Wij vinden een serie draaiwerk het leukst als deze tussen de 2 dagen en 2 weken draait. Dat geeft rust in het bedrijf, zonder dat de voorraad ontoelaatbaar oploopt. Om tot deze ‘ideale serie grootte’ te komen knippen wij langer lopende orders vaak in stukken. Maar dan moeten er wel langer lopende opdrachten zijn. Als de uitbesteder ongeveer weet wat hij in de komende periode nodig heeft kan hij vooruit bestellen, en een geschat gebruik per week, maand of kwartaal opgeven. De onderdelen worden dan over de loop van het bestelde aantal afgenomen. Meestal is de periode een jaar, maar wij vinden het niet erg als het sneller gaat. En we gunnen de afnemer ook wat uitloop als het wat langer duurt dan verwacht. Eén ding staat wel vast: het bestelde aantal moet ongewijzigd afgenomen worden. Het risico dat de reeds gemaakt onderdelen door een latere aanpassing onbruikbaar worden is volledig voor de opdrachtgever.
Omdat wij meestal niet het hele jaargebruik in één keer maken gaat dat dus meestal ook niet over het volledige aantal.
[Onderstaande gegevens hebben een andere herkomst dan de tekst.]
(** * Aggregation, statistics, series and CSV helpers of the dashboard views

    Shallow embedding of the client-side data layer of the three analytics
    views: the treatment view (column classification, [baseAgg], CSV export),
    the factors view ([basePoints], [linearStats], trend line, CSV export) and
    the performance view ([movingAvg], index normalisation, CSV export).

    JavaScript numbers are modelled as exact real numbers extended with the
    three IEEE special values (+Infinity, -Infinity, NaN); rounding, overflow
    and the sign of zero are not modelled there. Module [Dbl] models
    [baseAgg], [linearStats] and the trend line again with JavaScript numbers
    as IEEE 754 binary64 floats, rounding included. *)

From Stdlib Require Import Ascii String.
From Stdlib Require Import Reals Lra Lia List Bool ZArith Permutation Sorted.
From Stdlib Require Import OrderedTypeEx.
From Stdlib Require Floats.
Import ListNotations.
Open Scope R_scope.

(** ** JavaScript numbers and values *)

Inductive num : Type :=
| Fin (r : R)
| PInf
| NInf
| NaN.

(** [isFiniteNum(n)] *)
Definition isFiniteNum (n : num) : bool :=
  match n with Fin _ => true | _ => false end.

(** global [isNaN] applied to a number *)
Definition isNaN (n : num) : bool :=
  match n with NaN => true | _ => false end.

Definition Rltb (a b : R) : bool := if Rlt_dec a b then true else false.
Definition Reqb (a b : R) : bool := if Req_dec_T a b then true else false.

(** [-x] *)
Definition jneg (a : num) : num :=
  match a with
  | Fin x => Fin (- x) | PInf => NInf | NInf => PInf | NaN => NaN
  end.

(** [a + b] *)
Definition jadd (a b : num) : num :=
  match a, b with
  | NaN, _ | _, NaN => NaN
  | PInf, NInf | NInf, PInf => NaN
  | PInf, _ | _, PInf => PInf
  | NInf, _ | _, NInf => NInf
  | Fin x, Fin y => Fin (x + y)
  end.

(** [a - b] *)
Definition jsub (a b : num) : num := jadd a (jneg b).

(** the infinity carrying the sign of a non-zero real *)
Definition inf_of_sign (x : R) : num := if Rltb 0 x then PInf else NInf.

(** [a * b] *)
Definition jmul (a b : num) : num :=
  match a, b with
  | NaN, _ | _, NaN => NaN
  | Fin x, Fin y => Fin (x * y)
  | Fin x, PInf | PInf, Fin x =>
      if Reqb x 0 then NaN else inf_of_sign x
  | Fin x, NInf | NInf, Fin x =>
      if Reqb x 0 then NaN else inf_of_sign (- x)
  | PInf, PInf | NInf, NInf => PInf
  | PInf, NInf | NInf, PInf => NInf
  end.

(** [a / b] *)
Definition jdiv (a b : num) : num :=
  match a, b with
  | NaN, _ | _, NaN => NaN
  | Fin x, Fin y =>
      if Reqb y 0 then (if Reqb x 0 then NaN else inf_of_sign x)
      else Fin (x / y)
  | Fin _, PInf | Fin _, NInf => Fin 0
  | PInf, Fin y => if Rltb y 0 then NInf else PInf
  | NInf, Fin y => if Rltb y 0 then PInf else NInf
  | _, _ => NaN
  end.

(** [Math.sqrt(x)] of a finite argument *)
Definition Math_sqrt (x : R) : num :=
  if Rltb x 0 then NaN else Fin (sqrt x).

(** Cell values of a row, as delivered by the JSON API. *)
Inductive jsval : Type :=
| JUndef
| JNull
| JBool (b : bool)
| JNum (n : num)
| JStr (s : string).

(** A row: a JSON object, as its list of (key, value) entries in key order. *)
Definition row := list (string * jsval).

(** [r[k]]: a missing key reads as [undefined]. *)
Definition get (r : row) (k : string) : jsval :=
  match find (fun e => String.eqb (fst e) k) r with
  | Some (_, v) => v
  | None => JUndef
  end.

(** ** [Number(v)] *)

(** StrWhiteSpaceChar among the code units below 256: TAB, LF, VT, FF, CR,
    SP and NO-BREAK SPACE (U+00A0). *)
Definition is_ws (c : ascii) : bool :=
  match nat_of_ascii c with
  | 9 | 10 | 11 | 12 | 13 | 32 | 160 => true
  | _ => false
  end%nat.

Fixpoint drop_ws (l : list ascii) : list ascii :=
  match l with
  | c :: t => if is_ws c then drop_ws t else l
  | [] => []
  end.

Definition trim (l : list ascii) : list ascii := rev (drop_ws (rev (drop_ws l))).

(** value of a digit in the given radix *)
Definition digit_val (radix : Z) (c : ascii) : option Z :=
  let n := Z.of_nat (nat_of_ascii c) in
  let d :=
    if ((48 <=? n) && (n <=? 57))%Z then Some (n - 48)%Z
    else if ((97 <=? n) && (n <=? 102))%Z then Some (n - 87)%Z
    else if ((65 <=? n) && (n <=? 70))%Z then Some (n - 55)%Z
    else None in
  match d with
  | Some v => if (v <? radix)%Z then Some v else None
  | None => None
  end.

Fixpoint take_digits (radix : Z) (l : list ascii) : list Z * list ascii :=
  match l with
  | c :: t =>
      match digit_val radix c with
      | Some d => let (ds, r) := take_digits radix t in (d :: ds, r)
      | None => ([], l)
      end
  | [] => ([], [])
  end.

Definition digits_value (radix : Z) (ds : list Z) : Z :=
  fold_left (fun a d => (a * radix + d)%Z) ds 0%Z.

Definition is_char (c : ascii) (ch : ascii) : bool := Ascii.eqb c ch.

(** NonDecimalIntegerLiteral after its [0x] / [0o] / [0b] prefix *)
Definition parse_prefixed (radix : Z) (l : list ascii) : num :=
  match take_digits radix l with
  | ((_ :: _) as ds, []) => Fin (IZR (digits_value radix ds))
  | _ => NaN
  end.

(** optional exponent part: [e] / [E], optional sign, at least one digit *)
Definition parse_exponent (l : list ascii) : option Z :=
  match l with
  | [] => Some 0%Z
  | c :: t =>
      if is_char c "e" || is_char c "E" then
        let '(s, u) :=
          match t with
          | c' :: u' =>
              if is_char c' "+" then (1%Z, u')
              else if is_char c' "-" then ((-1)%Z, u')
              else (1%Z, t)
          | [] => (1%Z, t)
          end in
        match take_digits 10 u with
        | ((_ :: _) as ds, []) => Some (s * digits_value 10 ds)%Z
        | _ => None
        end
      else None
  end.

(** StrUnsignedDecimalLiteral without [Infinity]: digits, an optional
    fraction (at least one digit on either side of the dot) and an optional
    exponent; its value is the exact decimal number. *)
Definition parse_unsigned_decimal (l : list ascii) : option R :=
  let '(d1, r1) := take_digits 10 l in
  let '(d2, r2) :=
    match r1 with
    | c :: t => if is_char c "." then take_digits 10 t else ([], r1)
    | [] => ([], r1)
    end in
  match d1 ++ d2 with
  | [] => None
  | ds =>
      match parse_exponent r2 with
      | Some e =>
          Some (IZR (digits_value 10 ds) *
                powerRZ 10 (e - Z.of_nat (length d2)))
      | None => None
      end
  end.

Definition Infinity_chars : list ascii := list_ascii_of_string "Infinity".

(** StringToNumber: [Number(s)] for a string [s]. *)
Definition StringToNumber (s : string) : num :=
  let t := trim (list_ascii_of_string s) in
  match t with
  | [] => Fin 0
  | c0 :: c1 :: rest =>
      if is_char c0 "0" && (is_char c1 "x" || is_char c1 "X") then
        parse_prefixed 16 rest
      else if is_char c0 "0" && (is_char c1 "o" || is_char c1 "O") then
        parse_prefixed 8 rest
      else if is_char c0 "0" && (is_char c1 "b" || is_char c1 "B") then
        parse_prefixed 2 rest
      else
        let '(neg, u) :=
          if is_char c0 "-" then (true, c1 :: rest)
          else if is_char c0 "+" then (false, c1 :: rest)
          else (false, t) in
        if list_eq_dec ascii_dec u Infinity_chars then
          (if neg then NInf else PInf)
        else match parse_unsigned_decimal u with
             | Some v => Fin (if neg then - v else v)
             | None => NaN
             end
  | [c0] =>
      match parse_unsigned_decimal [c0] with
      | Some v => Fin v
      | None => NaN
      end
  end.

(** [Number(v)] *)
Definition Number (v : jsval) : num :=
  match v with
  | JUndef => NaN
  | JNull => Fin 0
  | JBool b => Fin (if b then 1 else 0)
  | JNum n => n
  | JStr s => StringToNumber s
  end.

(** [toNum(v)]: [const n = Number(v); return isNaN(n) ? NaN : n;] *)
Definition toNum (v : jsval) : num :=
  let n := Number v in if isNaN n then NaN else n.

(** ** Column classification (treatment and factors views)

    [const keys = Object.keys(rows[0]);
     const numeric = keys.filter((k) =>
       rows.every((r) => r[k] === "" || !isNaN(Number(r[k]))));
     const categorical = keys.filter((k) => !numeric.includes(k));] *)

(** [r[k] === ""] *)
Definition is_empty_str (v : jsval) : bool :=
  match v with JStr EmptyString => true | _ => false end.

Definition numeric_col (rows : list row) (k : string) : bool :=
  forallb (fun r => is_empty_str (get r k) || negb (isNaN (Number (get r k)))) rows.

Definition numericCols (rows : list row) : list string * list string :=
  match rows with
  | [] => ([], [])
  | r0 :: _ =>
      let keys := map fst r0 in
      let numeric := filter (numeric_col rows) keys in
      let categorical :=
        filter (fun k => negb (existsb (String.eqb k) numeric)) keys in
      (numeric, categorical)
  end.

(** ** Sorting: [Array.prototype.sort] with a comparator, a stable sort,
    written as an insertion sort: an element goes after every element
    already placed that does not compare greater than it. *)

Fixpoint sort_insert {A} (cmp : A -> A -> R) (x : A) (l : list A) : list A :=
  match l with
  | [] => [x]
  | y :: t => if Rltb 0 (cmp y x) then x :: l else y :: sort_insert cmp x t
  end.

Definition js_sort {A} (cmp : A -> A -> R) (l : list A) : list A :=
  fold_left (fun acc x => sort_insert cmp x acc) l [].

(** ** A JavaScript [Map] from strings to numbers, in insertion order. *)

Fixpoint map_get (m : list (string * R)) (k : string) : option R :=
  match m with
  | [] => None
  | (k', v) :: t => if String.eqb k' k then Some v else map_get t k
  end.

Fixpoint map_set (m : list (string * R)) (k : string) (v : R) : list (string * R) :=
  match m with
  | [] => [(k, v)]
  | (k', v') :: t =>
      if String.eqb k' k then (k, v) :: t else (k', v') :: map_set t k v
  end.

(** [isFiniteNum(n) ? n : 0] *)
Definition fin_or_zero (n : num) : R :=
  match n with Fin a => a | _ => 0 end.

(** [a.reduce((s, b) => s + b, 0)] over reals *)
Definition sumR (l : list R) : R := fold_left Rplus l 0.

Record bucket : Type := mkBucket { name : string; value : R }.

(** [arr.reduce((a, b) => a + b.value, 0)] *)
Definition sum_values (l : list bucket) : R :=
  fold_left (fun a b => a + value b) l 0.

Section Views.

(** [String(n)] for a number, and [String.prototype.localeCompare]: both
    depend on the host's number formatting and locale and are left abstract. *)
Variable Number_toString : num -> string.
Variable localeCompare : string -> string -> R.

(** [String(v)] *)
Definition String_of (v : jsval) : string :=
  match v with
  | JUndef => "undefined"
  | JNull => "null"
  | JBool true => "true"
  | JBool false => "false"
  | JNum n => Number_toString n
  | JStr s => s
  end.

(** [safeCat(v)]: [v == null || v === "" ? "Unknown" : String(v)] *)
Definition safeCat (v : jsval) : string :=
  match v with
  | JUndef | JNull | JStr EmptyString => "Unknown"
  | _ => String_of v
  end.

(** [safeStr(v)]: [v === null || v === undefined ? "Unknown" : String(v)] *)
Definition safeStr (v : jsval) : string :=
  match v with
  | JUndef | JNull => "Unknown"
  | _ => String_of v
  end.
Omdat wij vooraf (ongeveer) weten wat we maken moeten is het mogelijk om via een (beperkte) voorraad ALTIJD wat onderdelen voor de klant op voorraad te hebben. Hierdoor is het, bij een goede aansturing door de klant, vrijwel steeds mogelijk om onmiddelijk te leveren. En dat geeft weer rust bij de gebruiker van ons automatendraaiwerk.

donderdag 22 januari 2009

Kwaliteit kent zijn (lever)tijd

Als een produkt aan de gevraagde specificaties voldoet, moet het ook op tijd binnen zijn. Ik wil het wordt kwaliteit bewust niet gebruiken, omdat er te veel discussie is over de mogelijke inhoud van dit veelomvattende begrip. Wat is kwaliteit? Ik spiek even bij wikipedia, en kom tot :

“Kwaliteit betekent in feite hoedanigheid, maar wordt vaak gebruikt om aan te duiden of iets of iemand aan zijn doel beantwoordt. Het is in filosofische zin een lastig precies te definëren begrip, dat echter op een praktisch vlak veel gebruikt wordt om bijvoorbeeld technische eigenschappen van een stof en geschiktheid voor een bepaald gebruik aan te duiden.”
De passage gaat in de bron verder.